2. It is the case of the plaintiffs that they are the owners of the suit land and the adverse entries in the revenue record showing the plaintiffs as mortgagors and the Central Government as mortgage, has no effect on their title. The land measuring 8K-10M bearing Khasra No. 750 (old) was mortgaged on 2.6.1892 by Narain Singh, Harnam Singh and Acchar Singh sons of Nihal Singh and Dalipa minor son of Thakur Singh adopted son of Harman Singh, in favour of Prabh Dayal son of Chand Rai and Kanaiyal Lal son of Shiv Dayal Bhambra, for a sum of Rs. 8007-through a registered mortgage deed. On 13.6.1899, the mortgage rights were sold to Mammoo and Kutba sons of Pira Jat, through a registered mortgage deed. The mutation of the said transfer of mortgage rights was sanctioned on 4.6.1900, the land mortgaged was shown to be inclusive of shamlat share, through in fact no share in the shamlat was transferred. It is further pointed out that during the year 1899, the shamlat land was divided in the village amongst the land holders and the Kura No. 52 was allotted to the mortgagees in view of the entries in the revenue record. Khasra No. 1/16 came into existence in lieu of the old number which was reflected as mortgaged.
3. On an application filed by Dalip Singh, predecessor-in-interest of the plaintiffs, the Collector, Hoshiarpur passed an order of redemption on 3.8.1993 on payment of Rs. 44/8/- in terms of the provisions of The Punjab Restitution of Mortgaged Lands Act, 1938. It is further the case of the plaintiffs that on payment of said mortgage amount, the possession was taken by Dalip Singh on 15.10.1943. The plaintiff, as grand-son of Dalip Singh, entered into possession of the property in dispute. But due to mistake of the Patwari, the property was not mutated in the name of the Mortgagor, but continued to be in the name of the Muslim Mortgagees. In view of the said mistake in the revenue record, the property was declared evacuee property. It was also pointed out that the said properly has been allotted to defendant Nos. 2 to 4 by custodian being evacuee property. Such allotment is illegal, void and unauthorized as the same could not have been declared as evacuee property as the land was redeemed in the year 1943, much prior to partition of the country.
4. Both the Courts below have dismissed the suit. The learned First Appellate Court has found that though the order of restitution has been passed by the Collector on 3.8.1943, Exhibit P-14, but the same was never acted upon by making the necessary payment of Rs. 4,4l8/-It was held that there is no evidence on record that the payment was made and the land was redeemed. The learned First Appellate Court has also held that Mohammedans were shown as mortgagees of the property in dispute and they continued to be so shown in the revenue record for the period of about 50 years before they left the country after partition and no efforts were made by the plaintiffs to get rectification of the entries made wherein the Mohammedans were shown as mortgagees wrongly.
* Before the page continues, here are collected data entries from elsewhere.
(** * dict_definition: schema-driven validation, defaults, clean and update

    A shallow embedding of [dict_definition/dict_definition.py]: the field
    classes ([Field] and its subclasses), and the class methods of
    [DefinedDict] ([_get_document_errors], [get_document_errors], [is_valid],
    [make_default], [clean], [update]).

    Conventions of the embedding.
    - A Python object that can sit in a document is a [value]; the tree of a
      document is a pure term, with the in-place mutations of [clean] and
      [update] written as explicit state passing on the mutated dictionary.
      Documents and patches are taken to be trees: no object is reachable
      under two keys.  Where that matters, for the frame of [update], the
      method is also given on a store of dictionaries shared by reference
      ([Shared]).
    - A Python [dict] is an insertion-ordered association list with string
      keys ([dict V]); [dict_set] replaces a bound key in place and appends a
      fresh one, as item assignment does.
    - A Python [float] is a rational number (finite floats are exactly
      rationals; Python compares [int] and [float] by exact value).
    - Raising is explicit: a method that returns is [Ok r], one that raises
      is [Raise e]; a method that mutates before it raises returns the state
      it left together with the exception.
    - A generator is the list of the records it yields before it stops,
      together with the exception that stopped it, if any.
    - The [choices] of a field are a list or a dict, as the docstring of
      [Field] has it. *)

From Stdlib Require Import List String Ascii ZArith QArith Bool Lia.
Import ListNotations.
Set Warnings "-register-all".
Local Open Scope string_scope.
Local Open Scope list_scope.

(** ** Python dictionaries with string keys *)

Module Dict.

Definition dict (V : Type) : Type := list (string * V).

(** [d.get(k)] / [d[k]] *)
Fixpoint dict_get {V} (d : dict V) (k : string) : option V :=
  match d with
  | [] => None
  | (k', v) :: rest => if String.eqb k' k then Some v else dict_get rest k
  end.

(** [k in d] *)
Definition dict_mem {V} (d : dict V) (k : string) : bool :=
  match dict_get d k with Some _ => true | None => false end.

(** [d[k] = v] *)
Fixpoint dict_set {V} (d : dict V) (k : string) (v : V) : dict V :=
  match d with
  | [] => [(k, v)]
  | (k', v') :: rest =>
      if String.eqb k' k then (k', v) :: rest else (k', v') :: dict_set rest k v
  end.

(** [d.pop(k)] for the resulting dictionary *)
Fixpoint dict_pop {V} (d : dict V) (k : string) : dict V :=
  match d with
  | [] => []
  | (k', v') :: rest =>
      if String.eqb k' k then dict_pop rest k else (k', v') :: dict_pop rest k
  end.

(** [d.update(other)] *)
Definition dict_update {V} (d other : dict V) : dict V :=
  fold_left (fun acc kv => dict_set acc (fst kv) (snd kv)) other d.

(** [d.keys()] *)
Definition dict_keys {V} (d : dict V) : list string := map fst d.

(** The invariant of a dictionary: its keys are pairwise distinct. *)
Fixpoint distinct (l : list string) : bool :=
  match l with
  | [] => true
  | k :: rest => negb (existsb (String.eqb k) rest) && distinct rest
  end.

Definition unique_keys {V} (d : dict V) : bool := distinct (dict_keys d).

End Dict.
Export Dict.

(** ** Values *)

Inductive value : Type :=
| VNone
| VBool (b : bool)
| VInt (z : Z)
| VFloat (q : Q)
| VStr (s : string)
| VList (l : list value)
| VDict (d : list (string * value))
| VDateTime (t : Z).

(** [v is None] *)
Definition is_None (v : value) : bool :=
  match v with VNone => true | _ => false end.

(** The number a value of a numeric type stands for ([bool] is a subclass of
    [int]: [True] is 1 and [False] is 0). *)
Definition num_of (v : value) : option Q :=
  match v with
  | VBool b => Some (inject_Z (if b then 1 else 0))
  | VInt z => Some (inject_Z z)
  | VFloat q => Some q
  | _ => None
  end.

Definition Qltb (x y : Q) : bool := negb (Qle_bool y x).

(** [a == b] *)
Fixpoint py_eq (a b : value) {struct a} : bool :=
  match a, b with
  | VNone, VNone => true
  | VStr s, VStr t => String.eqb s t
  | VDateTime s, VDateTime t => Z.eqb s t
  | VList l, VList m =>
      (fix all2 (l m : list value) {struct l} : bool :=
         match l, m with
         | [], [] => true
         | x :: l', y :: m' => py_eq x y && all2 l' m'
         | _, _ => false
         end) l m
  | VDict d, VDict e =>
      Nat.eqb (List.length d) (List.length e) &&
      (fix sub (d : list (string * value)) {struct d} : bool :=
         match d with
         | [] => true
         | (k, x) :: d' =>
             match dict_get e k with
             | Some y => py_eq x y && sub d'
             | None => false
             end
         end) d
  | _, _ =>
      match num_of a, num_of b with
      | Some x, Some y => Qeq_bool x y
      | _, _ => false
      end
  end.

(** Whether [hash(v)] succeeds: lists and dictionaries are unhashable. *)
Definition hashable (v : value) : bool :=
  match v with VList _ | VDict _ => false | _ => true end.

(** The classes a field's [type] attribute may name. *)
Inductive pytype : Type :=
| TStr | TInt | TFloat | TBool | TList | TDict | TDateTime.

(** [isinstance(v, t)] for one class [t] *)
Definition isinstance1 (v : value) (t : pytype) : bool :=
  match t, v with
  | TStr, VStr _ => true
  | TInt, VInt _ => true
  | TInt, VBool _ => true
  | TFloat, VFloat _ => true
  | TBool, VBool _ => true
  | TList, VList _ => true
  | TDict, VDict _ => true
  | TDateTime, VDateTime _ => true
  | _, _ => false
  end.

(** [isinstance(v, ts)] for a class or a tuple of classes *)
Definition isinstance (v : value) (ts : list pytype) : bool :=
  existsb (isinstance1 v) ts.

(** ** Exceptions *)

Inductive exn : Type := NameError | TypeError | AttributeError.

Inductive result (A : Type) : Type :=
| Ok (a : A)
| Raise (e : exn).
Arguments Ok {A} a.
Arguments Raise {A} e.

Definition bind {A B} (c : result A) (k : A -> result B) : result B :=
  match c with
  | Ok a => k a
  | Raise e => Raise e
  end.

Notation "x <- c ;; k" := (bind c (fun x => k))
  (at level 61, c at next level, right associativity).

(** Reading a local name that no assignment has bound. *)
Definition unbound_local {A} (name : string) : result A := Raise NameError.

(** ** Field definitions *)

(** The [choices] argument: a list or a dict. *)
Inductive choices_t : Type :=
| ChoiceList (l : list value)
| ChoiceDict (d : list (value * value)).

(** What the [default] slot holds: a value ([None] when nothing is
    configured) or a callable, named by its index in the environment of
    callables. *)
Inductive pyobj : Type :=
| PVal (v : value)
| PFun (f : nat).

(** The keyword arguments of [Field.__init__].  The free-form [**kwargs] are
    left out. *)
Record attrs : Type := mkAttrs {
  attr_is_required : bool;
  attr_choices : option choices_t;
  attr_default : pyobj
}.

(** A field object after its [__init__] has run.  A compiled regex is the
    predicate "[match] succeeds on this string"; the bounds of a number
    field are numbers. *)
Inductive field : Type :=
| Field (a : attrs)
| StringField (a : attrs) (regex : option (string -> bool))
| NumberField (a : attrs) (min max : option Q)
| IntField (a : attrs) (min max : option Q)
| FloatField (a : attrs) (min max : option Q)
| BoolField (a : attrs)
| ListField (a : attrs) (inner_type : option field)
| DictField (a : attrs)
| DefinedDictField (a : attrs) (model : list (string * field))
| DateTimeField (a : attrs).

(** A schema class is its [_fields] table. *)
Definition schema : Type := dict field.

Definition attrs_of (self : field) : attrs :=
  match self with
  | Field a | StringField a _ | NumberField a _ _ | IntField a _ _
  | FloatField a _ _ | BoolField a | ListField a _ | DictField a
  | DefinedDictField a _ | DateTimeField a => a
  end.

Definition is_required (self : field) : bool :=
  attr_is_required (attrs_of self).
Definition choices (self : field) : option choices_t :=
  attr_choices (attrs_of self).
Definition default (self : field) : pyobj :=
  attr_default (attrs_of self).

(** [self.default is None] *)
Definition default_is_None (self : field) : bool :=
  match default self with PVal VNone => true | _ => false end.

(** [isinstance(definition, DefinedDictField)] *)
Definition is_DefinedDictField (self : field) : bool :=
  match self with DefinedDictField _ _ => true | _ => false end.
The possession of the mortgagees shown in the revenue record for a period of more than 12 years ripened in law into ownership. Thus, the learned first Appellate Court affirmed the findings of the learned trial Court that the land in dispute actually stood mortgaged and the mortgage was never redeemed and the entries regarding the mortgage cannot be said to be incorrect. The learned First Appellate Court further returned a finding that the Civil Court cannot entertain any suit or adjudicate upon any question whether a particular property or right to or interest therein is or is not evacuee property.
5. I have heard the learned Counsel for the parties on the following substantial questions of law:
(i) Whether the findings recorded by the learned First Appellate Court that the mortgage was not redeemed, is based on misreading of evidence in view of the order Exhibit P-13?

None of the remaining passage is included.